Trump’s contradictory policies could lead to nuclear war with North Korea: Slavoj Zizek remembers his own military service

Slavoj Zizek | The Independent

The US is pursuing two contradictory strategies with North Korea and it could lead to nuclear war.

 

Since it opened in Berlin in 2015, Ferdinand von Schirach’s Terrorbecame a global hit, with hundreds of stagings all around the world, as well as an unending flow of ethical debates in mass media.

It is a court drama, the report of the trial against Lars Koch, a German fighter pilot who has shot down a Lufthansa plane that has been hijacked by a terrorist; the plane was heading for a stadium of 70,000 people (watching a Germany-England game), and Koch’s pragmatic decision – one in which he broke the constitutional law – was to end the lives of 164 people on the plane rather than allow the terrorist to slaughter a far greater number at the stadium.

At the end, the audience must vote: guilty or not guilty. Each spectator is provided with a small gadget with two buttons, 1 (guilty) or 2 (not guilty), and the audience learns its verdict. Predictably, the majority (at least in the Western theatres) proclaims Koch not guilty.

We are undoubtedly dealing with a genuine antinomy of moral reason (to use a Kantian turn) here: if we formulate the dilemma in this clear way, there simply is not an unambiguous solution. Any play with certainty and percentages – in the style of “If I am absolutely sure that by killing one man I will save at least 50, then…” – amounts to an obscenity.

However, our gut feeling that there is something deeply wrong and false with the choice staged by the play is fully justified: the choice is ideology at its purest, mainly because of what it leaves out in order to present a clear and simple picture.

Basically, we are addressed as individuals, confronted with a tough choice whose very clarity (shoot down the plane or not?) obfuscates all other relevant features. What about emptying the stadium (there was enough time); what about the geopolitical causes of such terrorist acts; what about our military interventions into Arab countries; what about our alliance with Saudi Arabia? Did we choose any of that, were we asked to choose any of that? Why do we feel all the pressure of the choice only when we confront a consequence of all these previous choices?

But there is another, more basic, feature of the play that we should address. Upon a closer look, it becomes clear that, when Koch chooses to shoot the plan down, he does not really make a unique existential decision but just follows the implicit social injunction.

His conversations with military superiors made it clear that they suppose he will shoot down the plane. They even implicitly put pressure on him to do it; they just don’t want to tell him to directly do it.

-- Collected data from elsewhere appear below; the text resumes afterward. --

(* ===== verification/ArtworkLogic.v ===== *)
(** * Reasoning about the artwork store

    A small program logic for the steps of the artwork store: triples with
    an error postcondition, the invariant [J] that ties tables and files
    together, and the proof that every operation keeps it at every point
    where it can fail or stop.  [Section shrink] shows what maintenance can
    only remove. *)

From S2P Require Import Prelude GoStrings GoMime GoCrypto MapSums Artwork.

Module ArtworkLogic.

Import Artwork.

(** ** What holds of the tables and the files *)

Definition used (t : tables) : Z := payload t + metadata t + reserved t.

(** [J opts x t f]: the rows of [t] stay within the budget but for [x]
    bytes, and every blob file has an owner: its row, or the reservation
    that announced its digest. *)
Record J (opts : SharedOptions) (x : Z) (t : tables) (f : files) : Prop := mkJ {
  J_used : used t <= MaxBytes opts + x;
  J_count : Z.of_nat (size (reservations t)) <= MaxReservations opts;
  J_bytes : ∀ id r, reservations t !! id = Some r → r_bytes r = reservationBytes;
  J_blobs : ∀ d n, blobs t !! d = Some n → 0 < n <= MaxBodyBytes;
  J_refs : ∀ k v, variants t !! k = Some v →
    is_Some (blobs t !! v_digest v) ∧ sha256hex (v_body v) = v_digest v;
  J_owned : ∀ d b, bodies f !! d = Some b →
    is_Some (blobs t !! d) ∨ ∃ id r, reservations t !! id = Some r ∧ r_candidate r = Some d;
}.
(** [removeUnreferenced] always ends: with an error of a step, or with no
    blob left that no variant refers to. *)
Theorem removeUnreferenced_ends s :
  match removeUnreferenced arrange s with
  | (s', Good _) => ∀ d, is_Some (blobs (tx s') !! d) → any (refers d) (variants (tx s')) = true
  | (s', Fail e) => e ≠ OutOfFuel
  end.
Proof.
  pose proof (removeUnreferenced_loop_spec (S (size (blobs (tx s)))) s ltac:(lia)) as H. unfold removeUnreferenced.
  destruct (removeUnreferenced_loop arrange _ s) as [s' [[]|e]]; [|done]. intros d Hd.
  destruct (any (refers d) (variants (tx s'))) eqn:E; [done|]. exfalso.
  assert (Hin : d ∈ unreferenced arrange (tx s')) by (apply list_elem_of_filter; split; [done|by apply keys_in]).
  rewrite H in Hin. set_solver.
Qed.


(** *** Recovery *)

Definition above (cursor : string) (t : tables) : gmap string Z := filter (λ kv, ¬ String.le kv.1 cursor) (blobs t).

Lemma dropMissing_done l s :
  match dropMissing l s with
  | (s', Good _) => blobs (tx s') ⊆ blobs (tx s)
  | (s', Fail e) => e ≠ OutOfFuel
  end.
Proof.
  revert s. induction l as [|d l IH]; intros s; [cbn; reflexivity|]. cbn [dropMissing]. unfold bindM, query.
  pose proof (next_same s) as (_ & Et & _). destruct (next s) as [s1 t]. cbn in Et. destruct (t_fate t); try done.
  destruct (bool_decide _); cbn.
  - specialize (IH s1). destruct (dropMissing l s1) as [s2 [[]|e]]; [|done]. by rewrite <- Et.
  - unfold exec, change. pose proof (next_same s1) as (_ & Et' & _). destruct (next s1) as [s2 t']. cbn in Et'.
    destruct (t_fate t'); try done. specialize (IH (set_tx s2 (deleteBlob d (tx s2)))).
    destruct (dropMissing l _) as [s3 [[]|e]]; [|done]. etransitivity; [exact IH|]. cbn. rewrite Et', Et. apply delete_subseteq.
Qed.
(** A credential is reported as rejected only when plex.tv answered 401 or
    403 for that fingerprint, on record less than an hour and five minutes
    before the call started: transport failures, rate limits and server
    errors never reject a credential. *)
Theorem invalid_was_rejected s n k h r :
  reached s → pool s !! n = Some (mkThread k (Ret r) h) → Invalid r = true →
  ∃ t0 v g tok a, last h = Some (Ev Now t0) ∧ t0 - v < revalidateAfter + memTTL ∧ g <= v ∧
    isAuthFailure a = true ∧ (g, fp_ k, tok, a) ∈ log (Threads.mem s).
Proof.
  intros Hr Hn E. destruct (resolved s n k h r Hr Hn) as (_ & Hf & HQ).
  destruct (result_grounds _ _ _ _ Hf HQ (or_intror E)) as (t0 & Hl & _ & H).
  destruct (H E) as (v & Hv & g & Hg & tok & a & Ha & Hin). by exists t0, v, g, tok, a.
Qed.

(** The [n]th call, with the arguments [k], was answered with [r]. *)
Definition answered (s : state (resp := resp) (W := world) (kind := call) (A := Resolved)) (n : nat) (k : call) (r : Resolved) : Prop :=
  ∃ h, pool s !! n = Some (mkThread k (Ret r) h).

(** Two calls are given the same client instance only for the same client
    identifier: no device inherits the instance of another one, also when
    they share a token and its cache entries. *)
Theorem device_isolation s n n' k k' r r' :
  reached s → answered s n k r → answered s n' k' r' →
  ClientID r ≠ "" → ClientID r = ClientID r' → Identifier (client_ k) = Identifier (client_ k').
Proof.
  intros Hr [h Hn] [h' Hn'] Hne E.
  destruct (resolved s n k h r Hr Hn) as (HI & Hf & HQ). destruct (resolved s n' k' h' r' Hr Hn') as (_ & Hf' & HQ').
  destruct (result_client _ _ _ _ Hf HQ Hne) as (sv & m & Hm & Em).
  destruct (result_client _ _ _ _ Hf' HQ' ltac:(congruence)) as (sv' & m' & Hm' & Em').
  assert (Hk : (sv, Identifier (client_ k)) = (sv', Identifier (client_ k'))).
  { eapply (I_instances _ HI); [done..|congruence]. }
  by injection Hk.
Qed.

(** The account cache never exceeds its bound. *)
Theorem account_cache_bounded s : reached s → (size (acct (mem (Threads.mem s))) <= memMax)%nat.
Proof.
  intros Hr. apply I_size.
  by apply (reached_safe program exec boot restart I fact K Q I_boot I_restart Resolve_safe fact_stable I_exec).
Qed.

Definition not_tv (o : op) : bool := match o with GetUser _ _ => false | _ => true end.

Lemma recordClient_local sv iid cl : only not_tv (recordClient sv iid cl).
Proof.
  unfold recordClient. case_match; [done|]. cbn [only pbind act]. split; [done|]. intros [id|]; [|done].
  by destruct (_ || _).
Qed.

Lemma resolveClient_local r iid cl : only not_tv (resolveClient r iid cl).
Proof.
  unfold resolveClient. case_match; [done|]. cbn [only pbind act]. split; [done|]. intros sv.
  case_match; [done|]. apply recordClient_local.
Qed.

(** The steady state: a call that finds a cached account younger than
    [memTTL] never asks plex.tv. *)
Theorem warm_is_local r fp token cl t0 a c t res :
  trace_of (Resolve r fp token cl)
    (Ev Now t0 :: Ev (MemGet fp (cliKey fp (Identifier cl))) (Some a, c) :: t) res →
  t0 - a_at a < memTTL → Forall (λ e, not_tv (op_of e) = true) t.
Proof.
  unfold Resolve. intros Ht Hlt. destruct r as [r|]; [|by inversion Ht].
  destruct (String.eqb_spec fp ""); [by inversion Ht|]. cbn [pbind act] in Ht.
  do 2 apply trace_act_inv in Ht. cbn [fst snd] in Ht. apply Z.ltb_lt in Hlt. rewrite Hlt in Ht.
  eapply only_trace; [|exact Ht]. destruct (Identifier cl =s ""); [done|]. cbv zeta.
  destruct c as [c|]; [destruct (t0 - c_at c <? memTTL); [done|]|];
    (apply only_bind; [apply resolveClient_local|]; intros id; by destruct (id =s "")).
Qed.


(** ** Concrete runs *)

Definition w_shuffle {E} : shuffle E := mkShuffle (λ l, l) (λ l, reflexivity l).
Definition w_choice (id : string) (a : tv_answer) : choice :=
  mkChoice 1 Done id [("srv", true, 1)] a w_shuffle w_shuffle.
Definition w_world : world := mkWorld New (mkTables ∅ [] ∅ ∅) (1000 * Hour) [].
Definition w_call (token device : string) : call :=
  mkCall (Some (mkResolver true true)) "s" token (mkClient device "Plex Web" "" "" "" "").

Lemma w_boot : boot w_world.
Proof. done. Qed.

(** A proven credential from two devices (the second finds the account in
    the cache), a rejected one, and the first device again. *)
Definition w_moves : list (move (kind := call) (choice := choice)) :=
  [Spawn (w_call "t" "tv"); Spawn (w_call "t" "phone"); Spawn (w_call "u" "")]
  ++ replicate 6 (Go 0 (w_choice "i1" (TvUser 7 "ada"))) ++ replicate 3 (Go 0 (w_choice "i2" TvError))
  ++ replicate 3 (Go 0 (w_choice "c1" TvError)) ++ replicate 6 (Go 1 (w_choice "c2" TvError))
  ++ replicate 7 (Go 2 (w_choice "i3" (TvStatus 401)))
  ++ [Spawn (w_call "t" "tv")] ++ replicate 2 (Go 3 (w_choice "" TvError)).

Definition w_end : option (state (kind := call)) := schedule program exec restart (mkState w_world []) w_moves.

Definition w_state : state (kind := call) := match w_end with Some s => s | None => mkState w_world [] end.

Lemma w_state_results :
  (λ th, match left th with Ret r => Some r | _ => None end) <$> pool w_state =
  [Some (mkResolved "acct:7" "i1" "c1" 7 true true false false);
   Some (mkResolved "acct:7" "i1" "c2" 7 true true false false);
   Some (mkResolved ("tok:" +:+ fp_ (w_call "u" "")) "" "" 0 false false true false);
   Some (mkResolved "acct:7" "i1" "c1" 7 true true false false)].
Proof. vm_compute. reflexivity. Qed.
Lemma admin_program_safe k : always (K k) (program IDKey m k) [] (Q k).
Proof.
  destruct k as [r|r|r|r]; cbn [program].
  - unfold handleLogin. case_match; [done|]. case_match; [|done]. destruct (form r); [|done].
    case_match; [apply (login_password_safe (Login r))|apply login_token_safe].
  - apply (auth_safe (Logout r)). intros subj h' _ Hg. cbn [always pbind act]. split; [done|]. intros [].
    unfold handleLogout. case_match; [done|]. by destruct (cookie r).
  - apply (handleSetup_safe (Setup r)).
  - apply (auth_safe (Protected r)). intros subj h' _ Hg. unfold protected. cbn [always pbind act]. by split.
Qed.

(** ** The invariant *)

(** Where a session comes from: a setup token checked at [t1], or a password
    that matched the record shown at [t1]; it was created at [t2]. *)
Definition minted_by_token (s : session) (t : Z) : Prop :=
  ∃ t1 t2, setupIssued m <= t1 <= t2 ∧ t2 <= t ∧ subject s = "setup-token" ∧
    expires s = t2 + (bootstrapWindow - (t1 - setupIssued m)).
Definition minted_by_password (w : world) (s : session) (t : Z) : Prop :=
  ∃ t1 t2 hash password, (t1, subject s, hash) ∈ shown w ∧ t1 <= t2 <= t ∧
    verifyPassword IDKey hash password = true ∧ expires s = t2 + sessionTTL.
Definition session_ok (w : world) (s : session) (t : Z) : Prop :=
  slen (csrf s) = 48 ∧ (minted_by_token s t ∨ minted_by_password w s t).

(** The attempts of a key that the limiter let pass, latest first. *)
Definition attempts (w : world) (key : string) : list Z := (filter (λ p, p.1 = key) (passed w)).*2.
Definition within (window t : Z) (l : list Z) : list Z := filter (λ a, t - window < a <= t) l.
Definition in_window (t : Z) (l : list Z) : list Z := within loginWindow t l.
(** The stored hits are the attempts that were fresh at the last check. *)
Definition hits_ok (w : world) (key : string) : Prop :=
  ∃ c, c <= clock w ∧ default [] (rate w !! key) = rev (fresh_hits c loginWindow (attempts w key)).

Record I (w : world) : Prop := mkI {
  I_clock : setupIssued m <= clock w;
  I_sessions : ∀ id s, sessions w !! id = Some s → session_ok w s (clock w);
  I_admins : (length (admins w) <= 1)%nat;
  I_hits : ∀ key, hits_ok w key;
  I_past : ∀ key a, a ∈ attempts w key → a <= clock w;
  I_bound : ∀ key t, (length (in_window t (attempts w key)) <= loginMax)%nat;
}.

Definition fact (w : world) (e : event resp) (h : list (event resp)) : Prop :=
  match e with
  | Ev o x =>
      match o as o return resp o → Prop with
      | Now => λ t, setupIssued m <= t <= clock w
      | Random n => λ x, ∀ b, x = Some b → slen b = n
      | Lookup id => λ x, ∀ s, x = Some s → ∃ t, t <= clock w ∧ t <= expires s ∧ session_ok w s t
      | SelectHash u => λ x, ∀ hash, x = Some hash → ∃ t, t <= clock w ∧ (t, u, hash) ∈ shown w
      | Consume => λ _, setupConsumed w = true
      | _ => λ _, True
      end x
  end.

(** Time passes and the records grow. *)
Definition grows (w w' : world) : Prop :=
  clock w <= clock w' ∧ shown w ⊆ shown w' ∧ (setupConsumed w = true → setupConsumed w' = true).

Lemma exec_grows c w o w' x : exec c w o = Some (w', x) → grows w w'.
Proof.
  destruct o; cbn [exec]; try (intros [= <- _]; repeat split; cbn; try done; lia).
  - case_match; [|discriminate]. intros [= <- _]. repeat split; cbn; try done; lia.
  - destruct (lookup _ _ _) as [ss s]. intros [= <- _]. repeat split; cbn; try done; lia.
  - destruct (checkRate _ _ _ _ _) as [rt ok]. intros [= <- _]. repeat split; cbn; try done; lia.
  - intros [= <- _]. repeat split; cbn; [lia| |done]. case_match; set_solver.
  - destruct (insertAdmin _ _ _ _) as [a r]. intros [= <- _]. repeat split; cbn; try done; lia.
Qed.

Lemma session_ok_grows w w' s t t' : grows w w' → t <= t' → session_ok w s t → session_ok w' s t'.
Proof.
  intros (_ & Hs & _) Ht [Hc [(t1 & t2 & ? & ? & ? & ?)|(t1 & t2 & hash & pw & ? & ? & ? & ?)]]; (split; [done|]).
  - left. exists t1, t2. repeat split; try done; lia.
  - right. exists t1, t2, hash, pw. repeat split; try done; [by apply Hs|lia..].
Qed.

Lemma admin_fact_stable c w o w' x e h : I w → exec c w o = Some (w', x) → fact w e h → fact w' e h.
Proof.
  intros _ He%exec_grows. destruct e as [[] y]; cbn [fact]; try done.
  - destruct He. lia.
  - by apply He.
  - intros H s E. destruct (H s E) as (t & ? & ? & ?). exists t. destruct He as (? & ? & ?).
    split; [lia|]. split; [done|]. by eapply session_ok_grows.
  - intros H hash E. destruct (H hash E) as (t & ? & ?). destruct He as (? & Hs & ?). exists t.
    split; [lia|]. by apply Hs.
Qed.

(** ** The rate limiter *)

Lemma fresh_fresh window c now l : c <= now → fresh_hits now window (fresh_hits c window l) = fresh_hits now window l.
Proof.
  intros Hc. unfold fresh_hits. rewrite list_filter_filter. apply list_filter_iff. intros a. split; [by intros []|].
  intros. split; [done|lia].
Qed.

Lemma filter_rev {A} (P : A → Prop) `{∀ x, Decision (P x)} (l : list A) : filter P (rev l) = rev (filter P l).
Proof.
  induction l as [|x l IH]; [done|]. cbn [rev]. rewrite filter_app, IH, filter_cons, filter_cons.
  case_decide; [done|]. by rewrite filter_nil, app_nil_r.
Qed.

(** The parts of the invariant about the limiter. *)
Definition limited (w : world) : Prop :=
  (∀ key, hits_ok w key) ∧ (∀ key a, a ∈ attempts w key → a <= clock w) ∧
  ∀ key t, (length (in_window t (attempts w key)) <= loginMax)%nat.

Lemma limited_same w w' :
  rate w' = rate w → passed w' = passed w → clock w <= clock w' → limited w → limited w'.
Proof.
  intros Er Ep Hc (H1 & H2 & H3). unfold limited, hits_ok, attempts in *. rewrite Er, Ep. split; [|split; [|done]].
  - intros key. destruct (H1 key) as (c & ? & ?). exists c. split; [lia|done].
  - intros key a Ha. transitivity (clock w); [by eapply H2|done].
Qed.

Lemma attempts_cons w key now sc ss rt a sh key' :
  attempts (mkWorld sc ss rt a now sh ((key, now) :: passed w)) key' =
  if decide (key' = key) then now :: attempts w key' else attempts w key'.
Proof.
  unfold attempts. cbn [passed]. rewrite filter_cons. cbn [fst].
  destruct (decide (key' = key)) as [->|Hne]; [by rewrite decide_True|by rewrite decide_False].
Qed.

(** Letting an attempt pass keeps every window within the limit. *)
Lemma bound_cons window max now l t :
  (∀ a, a ∈ l → a <= now) → (length (fresh_hits now window l) < max)%nat →
  (length (within window t l) <= max)%nat → (length (within window t (now :: l)) <= max)%nat.
Proof.
  intros Hp Hf Hl. unfold within. rewrite filter_cons. case_decide as Hd; [|done]. cbn [length].
  change (filter _ l) with (within window t l).
  enough (length (within window t l) <= length (fresh_hits now window l))%nat by lia. unfold within.
  clear Hf Hl. induction l as [|a l IH]; [done|]. unfold fresh_hits in *. rewrite !filter_cons.
  specialize (IH ltac:(set_solver)). pose proof (Hp a ltac:(set_solver)).
  repeat case_decide; cbn [length]; try lia.
Qed.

The situation reminds me of my recent stay in a hotel in Skopje, Macedonia: my companion inquired if smoking is permitted in our room, and the answer she got from the receptionist was unique: “Of course not, it is prohibited by the law. But you have ashtrays in the room, so this is not a problem.”

This was not the end of our surprises: when we entered the room, there was effectively a glass ashtray on the table, and on its bottom there was an image painted, a cigarette over which there was a large circle with a diagonal line across it designating prohibition. “No smoking”, written on an ashtray.

So this was not the usual game one encounters in tolerant hotels where they whisper to you discreetly that, although it is officially prohibited, you can do it carefully, standing by an open window or something like that. The contradiction (between prohibition and permission) was openly assumed and thereby cancelled, treated as inexistent – in other words, the message was: “It’s prohibited, and here is how you do it.”

Was Koch’s situation not exactly the same? The repeated message from his superiors was: “It’s prohibited by the law – and do it!”

This is how armies function. I remember a similar incident from my military service. One morning, in our first class of the day, the officer running the session mentioned that it is prohibited to shoot at parachuters while they are still in the air, i.e. before they touch ground. In a happy coincidence, our next class was about rifle shooting, and the same officer taught us how to target a parachuter in the air (how, while aiming at it, one should take into account the velocity of his descent and the direction and strength of the wind, and so on).

When one of the soldiers asked the officer about the contradiction between this lesson and what we learned just an hour before (the prohibition to shoot at parachuters), the officer just snapped back with cynical laughter: “How can you be so stupid? Don’t you understand how life works?”